(* ================================================================== *)
(** * The properties of the specification *)
(* ================================================================== *)

(** C2.  The normalizer is idempotent: applied to its own result,
    [clean_ocr_text] gives that result again, for every argument ([None]
    and the empty string included) and whatever the class [\d] is. *)
Theorem clean_ocr_text_idempotent (isdecimal : N -> bool) (text : option pystr) :
  clean_ocr_text isdecimal (clean_ocr_text isdecimal text)
  = clean_ocr_text isdecimal text.
Proof.
  destruct text as [[|c t]|]; try reflexivity.
  rewrite clean_ocr_text_some by discriminate.
  destruct (normalize isdecimal (c :: t)) as [|c' t'] eqn:E; [reflexivity|].
  rewrite clean_ocr_text_some by discriminate.
  now rewrite <- E, normalize_idem.
Qed.

(** C10.  For a non-empty string the result of [clean_ocr_text] holds no
    tab, no two adjacent spaces and no three adjacent newlines, and
    neither starts nor ends with whitespace; [None] and the empty string
    are returned as they are. *)
Theorem clean_ocr_text_shape (isdecimal : N -> bool) :
  (forall text : pystr, text <> [] ->
     exists out,
       clean_ocr_text isdecimal (Some text) = Some out
       /\ ~ In chr_tab out
       /\ contains [chr_space; chr_space] out = false
       /\ contains [chr_nl; chr_nl; chr_nl] out = false
       /\ (forall c rest, out = c :: rest -> isspace c = false)
       /\ (forall front c, out = front ++ [c] -> isspace c = false))
  /\ clean_ocr_text isdecimal None = None
  /\ clean_ocr_text isdecimal (Some []) = Some [].
Proof.
  split; [|split; reflexivity].
  intros text Hne. exists (normalize isdecimal text).
  split; [now apply clean_ocr_text_some|].
  pose proof (normalize_single_spaced isdecimal text) as H1.
  pose proof (normalize_two_newlines isdecimal text) as H2.
  pose proof (normalize_stripped isdecimal text) as H3.
  split; [now apply single_spaced_no_tab|].
  split; [now apply single_spaced_no_double|].
  split; [now apply two_newlines_no_triple|].
  split.
  - intros c rest E. rewrite E in H3. exact (strip_head _ _ _ H3).
  - intros front c E. rewrite E in H3. exact (strip_last _ _ _ H3).
Qed.
(** * blendExpl: the chunk parser, the SDNA catalog and the name-driven
      queries of [blendexpl.cpp], embedded in Rocq.

    Conventions of the embedding.
    - The file buffer is a [list byte]; a pointer into it is its offset
      ([Z]) from [m_fileSpan.begin].  The buffer comes from [new uint8_t[]],
      whose storage is aligned for every scalar type, so the low two bits
      of an address are the low two bits of its offset ([Align4]).
    - [size_t] and [PtrType] are 64-bit: a value is a [Z] and every
      arithmetic step on it is followed by [wrap64].
    - Multi-byte values are read as the little-endian host reads them.
    - A computation is a [run A]: it returns ([Ret]) or it stops with a
      [fault].  [assert] is compiled in or out by the build flag [NDEBUG].
    - Console output is not part of the result. *)

From Stdlib Require Import ZArith List String Ascii Bool Lia Sorted.
From Stdlib.Strings Require Import Byte.
Import ListNotations.
Open Scope string_scope.
Open Scope list_scope.
Open Scope Z_scope.

(** ** Faults and the [run] monad *)

Inductive fault : Type :=
| AssertionFailed      (* assert(...) of a build without NDEBUG *)
| OutOfRange           (* std::vector::at / string_view::substr throws *)
| BadOptionalAccess    (* std::optional::value on an empty optional *)
| WildRead             (* a read outside the storage it points into *)
| Diverges             (* a loop whose state no longer changes *)
| OutOfFuel.           (* the bound of a fuelled model was reached *)

Inductive run (A : Type) : Type :=
| Ret (a : A)
| Fault (f : fault).

Arguments Ret {A} a.
Arguments Fault {A} f.

Definition bind {A B : Type} (m : run A) (k : A -> run B) : run B :=
  match m with
  | Ret a => k a
  | Fault f => Fault f
  end.

Notation "x <- m ;; k" := (bind m (fun x => k))
  (at level 61, m at next level, right associativity).
Notation "' pat <- m ;; k" := (bind m (fun x => match x with pat => k end))
  (at level 61, pat pattern, m at next level, right associativity).

(** ** 64-bit arithmetic *)

Definition wrap64 (z : Z) : Z := z mod 2 ^ 64.

Definition size_max : Z := 2 ^ 64 - 1.   (* size_t(-1) *)

(** ** std::string_view helpers *)

Definition char_code (c : ascii) : Z := Z.of_N (N_of_ascii c).

Definition isdigit (c : ascii) : bool :=
  (char_code "0" <=? char_code c) && (char_code c <=? char_code "9").

Fixpoint starts_with (p s : string) : bool :=
  match p, s with
  | EmptyString, _ => true
  | String _ _, EmptyString => false
  | String a p', String b s' => Ascii.eqb a b && starts_with p' s'
  end.

(** [find_first_of c s]: index of the first [c] in [s], [None] for npos. *)
Fixpoint find_first_of (c : ascii) (s : string) : option nat :=
  match s with
  | EmptyString => None
  | String a r =>
      if Ascii.eqb a c then Some O
      else option_map S (find_first_of c r)
  end.

Fixpoint string_skip (n : nat) (s : string) : string :=
  match n, s with
  | O, _ => s
  | S k, EmptyString => EmptyString
  | S k, String _ r => string_skip k r
  end.

(** ** GetFieldSizeByName *)

(** The inner [while(isdigit( *filedNameSpan.Data() ))] loop.  [k] is what
    follows it: [count *= num; filedNameSpan.Advance();] and the next turn
    of the outer loop, on the characters after the one skipped.  At the end
    of the view the byte read is the terminator of the name (not a digit);
    the [Advance] then moves [begin] past [end], [Size()] wraps around to a
    huge value and the outer loop reads behind the terminated name. *)
Definition digits_loop (k : string -> Z -> run Z) : string -> Z -> run Z :=
  fix digits (t : string) (num : Z) : run Z :=
    match t with
    | EmptyString => Fault WildRead
    | String d t' =>
        if isdigit d
        then digits t' (wrap64 (wrap64 (num * 10) + (char_code d - char_code "0")))
        else k t' num
    end.

(** The outer [while(filedNameSpan.Size() > 0)] loop over the characters
    from the first '[' to the end of the view. *)
Fixpoint array_loop (s : string) (count : Z) : run Z :=
  match s with
  | EmptyString => Ret count
  | String c r =>
      if Ascii.eqb c "["
      then digits_loop (fun t' num => array_loop t' (wrap64 (count * num))) r 0
      else if Ascii.eqb c zero
      then Ret count
      else Fault Diverges
  end.

(** The two-character marker of a pointer to function or to array: an
    opening parenthesis followed by a star. *)
Definition paren_star : string := String "(" "*".

Definition GetFieldSizeByName (fieldName : string) (fieldLen : Z) : run Z :=
  let length :=
    if starts_with "*" fieldName || starts_with paren_star fieldName
    then 8 (* sizeof(blender::PtrType) *)
    else fieldLen in
  count <-
    match find_first_of "[" fieldName with
    | Some idxOfArray => array_loop (string_skip idxOfArray fieldName) 1
    | None => Ret 1
    end ;;
  Ret (wrap64 (length * count)).

(** ** The file buffer *)

Definition byte_code (b : byte) : Z := Z.of_N (Byte.to_N b).

Definition in_range (i : Z) (n : nat) : bool := (0 <=? i) && (i <? Z.of_nat n).

(** One byte at pointer [p]; a pointer outside the buffer is a wild read. *)
Definition peek (file : list byte) (p : Z) : run byte :=
  if in_range p (List.length file)
  then match nth_error file (Z.to_nat p) with
       | Some b => Ret b
       | None => Fault WildRead
       end
  else Fault WildRead.

Fixpoint read_bytes (file : list byte) (p : Z) (n : nat) : run (list byte) :=
  match n with
  | O => Ret []
  | S k =>
      b <- peek file p ;;
      bs <- read_bytes file (p + 1) k ;;
      Ret (b :: bs)
  end.

Fixpoint le_value (bs : list byte) : Z :=
  match bs with
  | [] => 0
  | b :: r => byte_code b + 256 * le_value r
  end.

(** [*reinterpret_cast<uintN_t*>(p)] for N = 8 * n. *)
Definition read_uint (file : list byte) (p : Z) (n : nat) : run Z :=
  bs <- read_bytes file p n ;;
  Ret (le_value bs).

(** [std::string_view(const char* )]: the characters up to the first NUL. *)
Fixpoint c_str (mem : list byte) : run string :=
  match mem with
  | [] => Fault WildRead
  | b :: r =>
      if Byte.eqb b x00 then Ret EmptyString
      else s <- c_str r ;; Ret (String (ascii_of_byte b) s)
  end.

Definition read_c_str (file : list byte) (p : Z) : run string :=
  if in_range p (List.length file)
  then c_str (skipn (Z.to_nat p) file)
  else Fault WildRead.

Definition bytes_eqb (a b : list byte) : bool :=
  if list_eq_dec Byte.byte_eq_dec a b then true else false.

(** [memcmp(bytes, id, n) == 0] on bytes already fetched. *)
Definition Identify (bytes id : list byte) (n : nat) : bool :=
  bytes_eqb (firstn n bytes) (firstn n id).

(** ** std::vector *)

Definition vector_at {A : Type} (v : list A) (i : Z) : run A :=
  if in_range i (List.length v)
  then match nth_error v (Z.to_nat i) with
       | Some a => Ret a
       | None => Fault OutOfRange
       end
  else Fault OutOfRange.

Fixpoint list_set {A : Type} (v : list A) (i : nat) (a : A) : list A :=
  match v, i with
  | [], _ => []
  | _ :: r, O => a :: r
  | x :: r, S k => x :: list_set r k a
  end.

(** [v.at(i) = a], after [v.at(i)] has been found to exist. *)
Definition vector_set {A : Type} (v : list A) (i : Z) (a : A) : list A :=
  if in_range i (List.length v) then list_set v (Z.to_nat i) a else v.

Definition vector_resize {A : Type} (d : A) (v : list A) (n : nat) : list A :=
  firstn n v ++ repeat d (n - List.length v).

(** ** MemorySpan *)

Module MemorySpan.
Record t : Type := mk { begin_ : Z; end_ : Z }.

Definition Empty (s : t) : bool := end_ s - begin_ s <=? 0.
Definition Data (s : t) : Z := begin_ s.
Definition Size (s : t) : Z := wrap64 (end_ s - begin_ s).
Definition Advance (s : t) (d : Z) : t := mk (begin_ s + d) (end_ s).
Definition Align4 (s : t) : t :=
  let misAlign := Z.land (begin_ s) 3 in
  if negb (misAlign =? 0) then Advance s (4 - misAlign) else s.
Definition AsString (file : list byte) (s : t) : run string :=
  read_c_str file (begin_ s).
End MemorySpan.

(** [ReadTypePtr<T>(span, count)]: the pointer and the advanced span. *)
Definition ReadTypePtr (sizeofT : Z) (span : MemorySpan.t) (count : Z)
  : Z * MemorySpan.t :=
  (MemorySpan.Data span, MemorySpan.Advance span (sizeofT * count)).

(** [PeekTypePtr<T>(span, offset)]: a pointer, nothing is read yet. *)
Definition PeekTypePtr (span : MemorySpan.t) (offset : Z) : Z :=
  MemorySpan.Data (MemorySpan.Advance span offset).

(** ** The blender records *)

Module FileBlockDesc64.
Record t : Type := mk {
  code : list byte;          (* uint8_t code[4] *)
  size : Z;                  (* uint32_t *)
  oldMemoryAddress : Z;      (* PtrType *)
  sdnaIndex : Z;             (* uint32_t *)
  count : Z                  (* uint32_t *)
}.
Definition sizeof : Z := 24.
End FileBlockDesc64.

Module FileBlock.
#[warnings="-register-all"]
Inductive t : Type := mk {
  desc : FileBlockDesc64.t;
  data : MemorySpan.t;
  childBlocks : list t;
  fileOffset : Z
}.
End FileBlock.

Module TypeInfo.
Record t : Type := mk { type : MemorySpan.t; length : Z (* uint16_t *) }.
End TypeInfo.

Module FieldDesc.
Record t : Type := mk { typeIndex : Z; nameIndex : Z }.
End FieldDesc.

Module StructDesc.
Record t : Type := mk { typeIndex : Z; fields : list FieldDesc.t }.
End StructDesc.

Definition bytes_of (s : string) : list byte := list_byte_of_string s.

Definition HeaderID : list byte := bytes_of "BLENDER".
Definition BlockSDNA : list byte := bytes_of "DNA1".
Definition BlockDATA : list byte := bytes_of "DATA".
Definition EOBMark : list byte := bytes_of "ENDB".

(** The members of [blendExpl]; [m_file] is the storage [m_fileSpan]
    covers, at offsets [0 .. length m_file). *)
Record blendExpl : Type := mkBlendExpl {
  m_file : list byte;
  m_blockArray : list FileBlock.t;
  m_nameArray : list MemorySpan.t;
  m_typeArray : list TypeInfo.t;
  m_structArray : list StructDesc.t
}.

Definition set_blockArray (self : blendExpl) (v : list FileBlock.t) :=
  mkBlendExpl (m_file self) v (m_nameArray self) (m_typeArray self)
    (m_structArray self).

(** The object after [Cleanup()] and the load of the file. *)
Definition Cleanup (file : list byte) : blendExpl :=
  mkBlendExpl file [] [] [] [].

Definition m_fileSpan (self : blendExpl) : MemorySpan.t :=
  MemorySpan.mk 0 (Z.of_nat (List.length (m_file self))).

(** [*blendBlock]: the 24 bytes of a block header. *)
Definition read_desc (file : list byte) (p : Z) : run FileBlockDesc64.t :=
  code <- read_bytes file p 4 ;;
  size <- read_uint file (p + 4) 4 ;;
  oldMemoryAddress <- read_uint file (p + 8) 8 ;;
  sdnaIndex <- read_uint file (p + 16) 4 ;;
  count <- read_uint file (p + 20) 4 ;;
  Ret (FileBlockDesc64.mk code size oldMemoryAddress sdnaIndex count).

(** ** The parser *)

Section Build.

(** [true] for a build that defines NDEBUG: every [assert] vanishes
    together with the evaluation of its argument. *)
Variable NDEBUG : bool.

Definition assert_ (cond : run bool) : run unit :=
  if NDEBUG then Ret tt
  else c <- cond ;; if c then Ret tt else Fault AssertionFailed.

Definition IdentifyAt (file : list byte) (p : Z) (id : string) : run bool :=
  bs <- read_bytes file p 4 ;;
  Ret (Identify bs (bytes_of id) 4).

(** [while(!blockSpan.Empty() && *blockSpan.Data() != 0) blockSpan.Advance();]
    The loop runs at most once per byte left in the span: [n] is that
    number, and when it is used up the span is empty. *)
Fixpoint scan_to_nul (file : list byte) (n : nat) (blockSpan : MemorySpan.t)
  : run MemorySpan.t :=
  match n with
  | O => Ret blockSpan
  | S k =>
      if MemorySpan.Empty blockSpan then Ret blockSpan
      else
        b <- peek file (MemorySpan.Data blockSpan) ;;
        if Byte.eqb b x00 then Ret blockSpan
        else scan_to_nul file k (MemorySpan.Advance blockSpan 1)
  end.

(** One turn of the NAME or TYPE loop: the span of the string and the
    cursor behind its terminating 0. *)
Definition read_string (file : list byte) (blockSpan : MemorySpan.t)
  : run (MemorySpan.t * MemorySpan.t) :=
  let begin := MemorySpan.begin_ blockSpan in
  blockSpan <-
    scan_to_nul file
      (Z.to_nat (MemorySpan.end_ blockSpan - MemorySpan.begin_ blockSpan))
      blockSpan ;;
  let blockSpan := MemorySpan.Advance blockSpan 1 in
  Ret (MemorySpan.mk begin (MemorySpan.Data blockSpan), blockSpan).
Lemma starts_with_split (pat s : string) :
  starts_with pat s = true -> exists rest : string, s = pat ++ rest.
Proof.
  revert s; induction pat as [|x pat IH]; intros s Hs.
  - now exists s.
  - destruct s as [|y s]; simpl in Hs; [discriminate Hs|].
    apply andb_true_iff in Hs as [Hx Hs]. apply Ascii.eqb_eq in Hx. subst y.
    destruct (IH s Hs) as (rest & ->). now exists rest.
Qed.

(** Where the start of a wiring attribute stands, there is a double quote. *)
Lemma click_call_has_quote (s : string) :
  starts_with click_call s = true -> 1 <= occurrences dq s.
Proof.
  intros Hs. apply starts_with_split in Hs as (rest & ->).
  pose proof (contains_part dq "onclick=" ("menu(event, '" ++ rest)) as Hc.
  unfold contains in Hc. apply Nat.ltb_lt in Hc.
  unfold click_call. repeat rewrite append_assoc. exact Hc.
Qed.

(** A title without double quote starts no wiring attribute in front of a
    text whose first character is none of that start. *)
Lemma clicks_skip_title (t rest : string) (c : ascii) :
  ~ In c (list_ascii_of_string ("nclick=" ++ dq ++ "menu(event, '")) ->
  occurrences dq t = 0 ->
  clicks_from 0 (t ++ String c rest) = clicks_from 0 (String c rest).
Proof.
  intros Hc. induction t as [|a t IH]; intros Ht; [reflexivity|].
  assert (Hhere : starts_with click_call (String a t) = false).
  { destruct (starts_with click_call (String a t)) eqn:Hs; [|reflexivity].
    apply click_call_has_quote in Hs. lia. }
  assert (Htail : occurrences dq t = 0).
  { change (occurrences dq (String a t))
      with ((if starts_with dq (String a t) then 1 else 0)
            + occurrences dq t) in Ht. lia. }
  change (clicks_from 0 (String a t ++ String c rest))
    with (if starts_with click_call (String a (t ++ String c rest))
          then (let target :=
                  before "'" (skip 22 (String a (t ++ String c rest))) in
                (if starts_with ("')" ++ dq)
                      (skip (22 + String.length target)
                         (String a (t ++ String c rest)))
                    && lacks dq target
                 then Some target else None)
                :: clicks_from (22 + String.length target)
                     (t ++ String c rest))
          else clicks_from 0 (t ++ String c rest)).
  destruct (starts_with click_call (String a (t ++ String c rest)))
    eqn:Hthere; [|now apply IH].
  exfalso. unfold click_call in Hhere, Hthere. simpl in Hhere, Hthere.
  apply andb_true_iff in Hthere as [Ho Hq].
  rewrite Ho in Hhere. simpl in Hhere.
  apply (starts_with_cut ("nclick=" ++ dq ++ "menu(event, '")) in Hq;
    [|exact Hc].
  simpl in Hq. rewrite Hq in Hhere. discriminate Hhere.
Qed.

Activity
Report back each line of the entries that holds the string "length".

Worked solution
  let length :=
  Ret (wrap64 (length * count)).
  if in_range p (List.length file)
  if in_range p (List.length file)
  if in_range i (List.length v)
  if in_range i (List.length v) then list_set v (Z.to_nat i) a else v.
  firstn n v ++ repeat d (n - List.length v).
Record t : Type := mk { type : MemorySpan.t; length : Z (* uint16_t *) }.
    covers, at offsets [0 .. length m_file). *)
  MemorySpan.mk 0 (Z.of_nat (List.length (m_file self))).
                      (skip (22 + String.length target)
                :: clicks_from (22 + String.length target)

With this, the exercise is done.